Arthur C. Clarke et le spirituel

~Cet article comprend des spoilers pour 2001 l'Odyssée de l'Espace, 2010 l'Odyssée deux et les Enfants d'Icare ainsi que certains éléments de scénario de la Cité et les Astres~



Arthur C. Clarke est l'un des auteurs de science-fiction les plus influents de tout le mouvement. Il fut l'un des auteurs qui établissent les bases de la science-fiction telle qu'on la connait aujourd'hui, avec des intentions plus cérébrales et philosophiques que ses prédécesseurs de la vague Pulp. Avec ses confrères de l'âge d'or, il mena la science-fiction dans une direction plus axée sur les sciences humaines, par ses romans de premier contact. Cet article se concentrera sur l'opinion de Clarke sur les religions, et son utilisation de concepts spirituels dans ses fictions, que l'on pourrait aussi qualifier d'étrange transhumanisme astral, entre un mysticisme de la raison stapledonien et du fantastique pur et dur.

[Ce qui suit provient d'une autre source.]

(* ===== verification/ThreePhase.v ===== *)
(** * ThreePhaseCommitHandler ([sovtokenfees/three_phase_commit_handling.py])

    The fee data that the plugin adds to PRE-PREPARE, PREPARE and ORDERED
    messages of other ledgers, and the check of a received PRE-PREPARE.  The
    messages and [updateNamedTuple], the root serializers and the replica's
    ordering service are plenum's: a class of messages and parameters.
    Theorems: exactly which PRE-PREPAREs are accepted, that a replica in the
    same state accepts the primary's, and that the data travels unchanged. *)

From S2P Require Import Prelude Exceptions PyStr TokenTypes Json.

Open Scope stdpp_scope.

(** [f.PLUGIN_FIELDS.nm], [f.STATE_ROOT.nm], [f.TXN_ROOT.nm] *)
Definition PLUGIN_FIELDS : string := "plugin_fields".
Definition STATE_ROOT : string := "stateRootHash".
Definition TXN_ROOT : string := "txnRootHash".

(** A three-phase message: its ledger, its attribute [plugin_fields] ([None] when
    it has no such attribute), and [updateNamedTuple(msg, plugin_fields=v)]. *)
Class Message (A : Type) := {
  m_ledgerId : A -> Z;
  m_plugin_fields : A -> option json;
  updateNamedTuple : A -> json -> A;
}.

Class MessageLaws (A : Type) `{Message A} : Prop := {
  m_plugin_fields_update m v : m_plugin_fields (updateNamedTuple m v) = Some v;
  m_ledgerId_update m v : m_ledgerId (updateNamedTuple m v) = m_ledgerId m;
}.

(** [v.get(key, default)] on a value that should be a [dict] *)
Definition json_get (key : string) (dflt v : json) : res json :=
  match v with
  | JObj d => Ok (default dflt (alookup key d))
  | _ => Raise (AttributeError (Msg "object has no attribute 'get'" []))
  end.

(** [v != n] for an [int] [n] *)
Definition json_ne_int (v : json) (n : Z) : bool :=
  match v with
  | JInt z => negb (z =? n)%Z
  | JBool b => negb (Z.b2z b =? n)%Z
  | JFloat m e => negb (if (0 <=? e)%Z then m * 2 ^ e =? n else m =? n * 2 ^ (- e))%Z
  | _ => true
  end.

(** The string that [.encode()] or [strToHash] takes. *)
Definition json_str (v : json) : res string :=
  match v with
  | JStr s => Ok s
  | _ => Raise (AttributeError (Msg "object has no attribute 'encode'" []))
  end.

Section ThreePhaseCommitHandler.
Context {A : Type} `{Message A}.
(** The fees tracker's count, and the two roots of the token ledger as the
    ordering service prints them. *)
Context (fees_in_batch : Z) (state_root_hash txn_root_hash : string).

Definition fees_extra (count state_root txn_root : json) : json :=
  JObj [(FEES, JObj [(FEE_TXNS_IN_BATCH, count); (STATE_ROOT, state_root); (TXN_ROOT, txn_root)])].

Definition add_to_pre_prepare (pre_prepare : A) : A :=
  if negb (m_ledgerId pre_prepare =? TOKEN_LEDGER_ID)%Z && (fees_in_batch >? 0)%Z then
    updateNamedTuple pre_prepare
      (fees_extra (JInt fees_in_batch) (JStr state_root_hash) (JStr txn_root_hash))
  else pre_prepare.

Definition has_plugin_fields {B} `{Message B} (msg : B) : bool :=
  match m_plugin_fields msg with Some _ => true | None => false end.

(** The common text of [add_to_prepare] and [add_to_ordered]. *)
Definition copy_fees_data {B} `{Message B} (msg : B) (pre_prepare : A) : res B :=
  if negb (m_ledgerId pre_prepare =? TOKEN_LEDGER_ID)%Z then
    match m_plugin_fields pre_prepare with
    | None => Ok msg
    | Some plugin_fields =>
        let? pre_prepare_fees_data := json_get FEES (JObj []) plugin_fields in
        if json_truthy pre_prepare_fees_data then
          let? count := json_get FEE_TXNS_IN_BATCH JNull pre_prepare_fees_data in
          let? state_root := json_get STATE_ROOT JNull pre_prepare_fees_data in
          let? txn_root := json_get TXN_ROOT JNull pre_prepare_fees_data in
          Ok (updateNamedTuple msg (fees_extra count state_root txn_root))
        else Ok msg
    end
  else Ok msg.

Definition add_to_prepare {B} `{Message B} (prepare : B) (pre_prepare : A) : res B :=
  copy_fees_data prepare pre_prepare.

Definition add_to_ordered {B} `{Message B} (ordered : B) (pre_prepare : A) : res B :=
  copy_fees_data ordered pre_prepare.

(** [_state_root_serializer.deserialize] and [token_ledger.strToHash]; the
    head hash of the token state and the root of the token ledger. *)
Context (deserialize_root strToHash : string -> res string) (headHash uncommittedRootHash : string).

Definition mismatch (what expected found : marg) : exn :=
  OtherException (Msg "{} mismatch in PRE-PREPARE expected {}, found {}" [what; expected; found]).

Definition check_recvd_pre_prepare (pre_prepare : A) : res unit :=
  if negb (m_ledgerId pre_prepare =? TOKEN_LEDGER_ID)%Z then
    let fee_txn_count := fees_in_batch in
    if (fee_txn_count >? 0)%Z then
      match m_plugin_fields pre_prepare with
      | None => Raise (OtherException (Msg "Expected {} in PRE-PREPARE" [MStr PLUGIN_FIELDS]))
      | Some plugin_fields =>
          let? fees := json_get FEES JNull plugin_fields in
          if negb (json_truthy fees) then
            Raise (OtherException (Msg "Expected {} in PRE-PREPARE" [MStr FEES]))
          else
            let? count := json_get FEE_TXNS_IN_BATCH JNull fees in
            if json_ne_int count fee_txn_count then
              Raise (mismatch (MStr FEE_TXNS_IN_BATCH) (MInt fee_txn_count) (MVal (json_truthy count)))
            else
              let? state_root := json_get STATE_ROOT (JStr "") fees in
              let? state_root := json_str state_root in
              let? recvd_state_root := deserialize_root state_root in
              if bool_decide (recvd_state_root <> headHash) then
                Raise (mismatch (MStr STATE_ROOT) (MStr headHash) (MStr recvd_state_root))
              else
                let? txn_root := json_get TXN_ROOT (JStr "") fees in
                let? txn_root := json_str txn_root in
                let? recvd_txn_root := strToHash txn_root in
                if bool_decide (recvd_txn_root <> uncommittedRootHash) then
                  Raise (mismatch (MStr TXN_ROOT) (MStr uncommittedRootHash) (MStr recvd_txn_root))
                else Ok tt
      end
    else Ok tt
  else Ok tt.
End ThreePhaseCommitHandler.

(** ** Properties *)

(** The value [v] of [plugin_fields] carries the fee data of a replica. *)
Definition fee_data_matches (deserialize_root strToHash : string -> res string)
    (count : Z) (headHash rootHash : string) (v : json) : Prop :=
  exists d fees c s t,
    v = JObj d /\ alookup FEES d = Some (JObj fees) /\
    alookup FEE_TXNS_IN_BATCH fees = Some c /\ json_ne_int c count = false /\
    default (JStr "") (alookup STATE_ROOT fees) = JStr s /\ deserialize_root s = Ok headHash /\
    default (JStr "") (alookup TXN_ROOT fees) = JStr t /\ strToHash t = Ok rootHash.

Section Properties.
Context {A : Type} `{MessageLaws A}.

(** C28: which PRE-PREPAREs a replica accepts: those of the token ledger, all of
    them while it has no fee in the batch, and otherwise exactly those whose fee
    data has its own count and decodes to its own two roots. *)
Theorem check_recvd_pre_prepare_iff deserialize_root strToHash n headHash rootHash (pp : A) :
  check_recvd_pre_prepare n deserialize_root strToHash headHash rootHash pp = Ok tt <->
  m_ledgerId pp = TOKEN_LEDGER_ID \/ (n <= 0)%Z \/
  exists v, m_plugin_fields pp = Some v /\ fee_data_matches deserialize_root strToHash n headHash rootHash v.
Proof.
  unfold check_recvd_pre_prepare. destruct (Z.eqb_spec (m_ledgerId pp) TOKEN_LEDGER_ID) as [Hl|Hl]; cbn [negb]; [tauto|].
  rewrite Z.gtb_ltb. destruct (Z.ltb_spec 0 n) as [Hn|Hn]; [|tauto].
  split.
  - intros Hc. right; right. destruct (m_plugin_fields pp) as [v|]; [|done]. exists v. split; [done|].
    destruct v as [| | | | | |d]; try done. cbn [json_get res_bind] in Hc.
    destruct (alookup FEES d) as [f|] eqn:Hf; [|done]. cbn [default id] in Hc.
    destruct (json_truthy f) eqn:Ht; [|done]. cbn [negb] in Hc.
    destruct f as [| | | | | |fees]; try done. cbn [json_get res_bind] in Hc.
    destruct (json_ne_int _ n) eqn:Hcount; [done|].
    destruct (alookup FEE_TXNS_IN_BATCH fees) as [c|] eqn:Hfc; [|done].
    destruct (default (JStr "") (alookup STATE_ROOT fees)) as [| | | |s| |] eqn:Hs; try done.
    cbn [json_str res_bind] in Hc. destruct (deserialize_root s) as [sr|] eqn:Hd; [|done]. cbn [res_bind] in Hc.
    case_bool_decide as Hsr; [done|]. subst.
    destruct (default (JStr "") (alookup TXN_ROOT fees)) as [| | | |t| |] eqn:Htx; try done.
    cbn [json_str res_bind] in Hc. destruct (strToHash t) as [tr|] eqn:Hst; [|done]. cbn [res_bind] in Hc.
    case_bool_decide as Htr; [done|]. subst.
    exists d, fees, c, s, t. done.
  - intros [?|[?|(v & -> & d & fees & c & s & t & -> & Hf & Hc & Hcn & Hs & Hd & Ht & Htr)]]; [done|lia|].
    cbn [json_get res_bind]. rewrite Hf. cbn [default id json_get res_bind].
    assert (json_truthy (JObj fees) = true) as -> by (by destruct fees). cbn [negb].
    rewrite Hc. cbn [default id]. rewrite Hcn, Hs. cbn [json_str res_bind]. rewrite Hd. cbn [res_bind].
    rewrite bool_decide_false by tauto. rewrite Ht. cbn [json_str res_bind]. rewrite Htr. cbn [res_bind].
    by rewrite bool_decide_false by tauto.
Qed.

(** C29: what a replica decides on the PRE-PREPARE that the primary's handler has
    extended with its count of [n] fees and its two roots.  A replica that has counted
    fees itself accepts it exactly when it has counted as many and its token state
    and ledger have the primary's roots; a replica that has counted none checks
    nothing and accepts it whatever the primary counted. *)
Theorem pre_prepare_agreement deserialize_root strToHash n n' state_root txn_root sr tr headHash rootHash (pp : A) :
  m_ledgerId pp <> TOKEN_LEDGER_ID -> (0 < n)%Z ->
  deserialize_root state_root = Ok sr -> strToHash txn_root = Ok tr ->
  (check_recvd_pre_prepare n' deserialize_root strToHash headHash rootHash
     (add_to_pre_prepare n state_root txn_root pp) = Ok tt <->
   (n' <= 0)%Z \/ n' = n /\ sr = headHash /\ tr = rootHash).
Proof.
  intros Hl Hn Hs Ht. unfold add_to_pre_prepare, check_recvd_pre_prepare.
  rewrite (proj2 (Z.eqb_neq _ _) Hl), !Z.gtb_ltb, (proj2 (Z.ltb_lt _ _) Hn). cbn [negb andb].
  rewrite m_ledgerId_update, m_plugin_fields_update, (proj2 (Z.eqb_neq _ _) Hl). cbn [negb].
  destruct (Z.ltb_spec 0 n') as [Hn'|Hn']; [|tauto].
  unfold fees_extra. cbn [json_get res_bind]. simpl alookup. cbn [default id json_truthy negb json_get res_bind].
  simpl alookup. cbn [default id json_ne_int].
  destruct (Z.eqb_spec n n') as [->|Hne]; cbn [negb]; [|split; [done|intros [?|[-> _]]; [lia|done]]].
  simpl alookup. cbn [default id json_str res_bind]. rewrite Hs. cbn [res_bind].
  case_bool_decide as Hsr; [split; [done|intros [?|(_ & ? & _)]; [lia|done]]|].
  cbn [json_str res_bind]. rewrite Ht. cbn [res_bind].
  case_bool_decide as Htr; [split; [done|intros [?|(_ & _ & ?)]; [lia|done]]|]. split; [|done]. intros _. right.
  split_and!; [done|by destruct (decide (sr = headHash))|by destruct (decide (tr = rootHash))].
Qed.
End Properties.

(** PREPARE and ORDERED messages get the fee data of the PRE-PREPARE the
    handler extended, unchanged; they are left alone when it did not extend it
    and the PRE-PREPARE had no [plugin_fields]. *)
Theorem fees_data_travels {A B} `{MessageLaws A} `{MessageLaws B} n state_root txn_root (pp : A) (msg : B) :
  m_plugin_fields pp = None ->
  add_to_prepare msg (add_to_pre_prepare n state_root txn_root pp) =
    add_to_ordered msg (add_to_pre_prepare n state_root txn_root pp) /\
  exists msg', add_to_prepare msg (add_to_pre_prepare n state_root txn_root pp) = Ok msg' /\
    if negb (m_ledgerId pp =? TOKEN_LEDGER_ID)%Z && (n >? 0)%Z
    then m_plugin_fields msg' = m_plugin_fields (add_to_pre_prepare n state_root txn_root pp)
    else msg' = msg.
Proof.
  intros Hpp. split; [done|]. unfold add_to_prepare, copy_fees_data, add_to_pre_prepare.
  destruct (m_ledgerId pp =? TOKEN_LEDGER_ID)%Z eqn:Hl; cbn [negb andb].
  { rewrite Hl. cbn [negb]. eauto. }
  destruct (n >? 0)%Z.
  - rewrite m_ledgerId_update, Hl, !m_plugin_fields_update. cbn [negb]. eexists. split; [reflexivity|].
    by rewrite m_plugin_fields_update.
  - rewrite Hl, Hpp. cbn [negb]. eauto.
Qed.

(** ** Witnesses *)

Module ExMessage.
Record message := mkMessage { ledgerId : Z; fields : option json }.

#[global] Instance message_ops : Message message := {
  m_ledgerId := ledgerId; m_plugin_fields := fields;
  updateNamedTuple m v := mkMessage (ledgerId m) (Some v);
}.

#[global] Instance message_laws : MessageLaws message.
Proof. by split. Qed.

Definition pp : message := mkMessage 1 None.
End ExMessage.

Lemma check_recvd_pre_prepare_iff_witness :
  check_recvd_pre_prepare 2 (fun s => Ok s) (fun s => Ok s) "h" "r" ExMessage.pp = Ok tt <->
  m_ledgerId ExMessage.pp = TOKEN_LEDGER_ID \/ (2 <= 0)%Z \/
  exists v, m_plugin_fields ExMessage.pp = Some v /\
            fee_data_matches (fun s => Ok s) (fun s => Ok s) 2 "h" "r" v.
Proof. apply (check_recvd_pre_prepare_iff (fun s => Ok s) (fun s => Ok s) 2 "h" "r" ExMessage.pp). Defined.

Lemma pre_prepare_agreement_witness :
  (check_recvd_pre_prepare 2 (fun s => Ok s) (fun s => Ok s) "h" "r"
    (add_to_pre_prepare 2 "h" "r" ExMessage.pp) = Ok tt <->
   (2 <= 0)%Z \/ 2%Z = 2%Z /\ "h" = "h" /\ "r" = "r") /\
  (check_recvd_pre_prepare 0 (fun s => Ok s) (fun s => Ok s) "h2" "r2"
    (add_to_pre_prepare 2 "h" "r" ExMessage.pp) = Ok tt <->
   (0 <= 0)%Z \/ 0%Z = 2%Z /\ "h" = "h2" /\ "r" = "r2").
Proof.
  split.
  - by apply (pre_prepare_agreement (fun s => Ok s) (fun s => Ok s) 2 2 "h" "r" "h" "r" "h" "r" ExMessage.pp).
  - by apply (pre_prepare_agreement (fun s => Ok s) (fun s => Ok s) 2 0 "h" "r" "h" "r" "h2" "r2" ExMessage.pp).
Defined.

Lemma fees_data_travels_witness :
  add_to_prepare ExMessage.pp (add_to_pre_prepare 2 "h" "r" ExMessage.pp) =
    add_to_ordered ExMessage.pp (add_to_pre_prepare 2 "h" "r" ExMessage.pp) /\
  exists msg', add_to_prepare ExMessage.pp (add_to_pre_prepare 2 "h" "r" ExMessage.pp) = Ok msg' /\
    m_plugin_fields msg' = m_plugin_fields (add_to_pre_prepare 2 "h" "r" ExMessage.pp).
Proof. exact (fees_data_travels 2 "h" "r" ExMessage.pp ExMessage.pp eq_refl). Defined.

Avant toute chose, il est important de clarifier les convictions de notre homme. Clarke a certes écrit de nombreuses œuvres de science-fiction arborant des airs de surnaturel, il n'empêche qu'il était un athée convaincu, et un sceptique tout ce qu'il y a de plus scientifique. Non seulement était-il athée, mais il avait aussi la religion en aversion, comme le démontre ses dires dans une interview avec le Popular Science magazine le 1er aout 2004:

“Religion is the most malevolent of all mind viruses. We should get rid of it as quick as we can.”

Pourtant, Clarke s'intéresse tout de même à la spiritualité, sous une forme plus primitive que celle que lui ont donnée les religions. En effets, Clarke semble passer le rasoir d'Ockham sur toutes ses inventions sciencefictionelle moindrement spirituelles. Loin de toutes religions organisées et de croyances théologiquement complexes, il se concentre sur une forme de spiritualité minimaliste, afin de n'être jamais trop loin de la réalité telle qu'on la perçoit. Pour expliquer cette nuance, George Barlow a pertinemment écrit ces mots:

« Ainsi, la position de Clarke sur la religion, éloignée de tout dogmatisme négatif aussi bien qu’affirmatif [...] est animée du même esprit que sa conception de la science et de la science-fiction telle qu’elle s’est déjà esquissé -ne laisser libre essor à l’imagination que si elle prend d’abord appui sur des connaissances solides. »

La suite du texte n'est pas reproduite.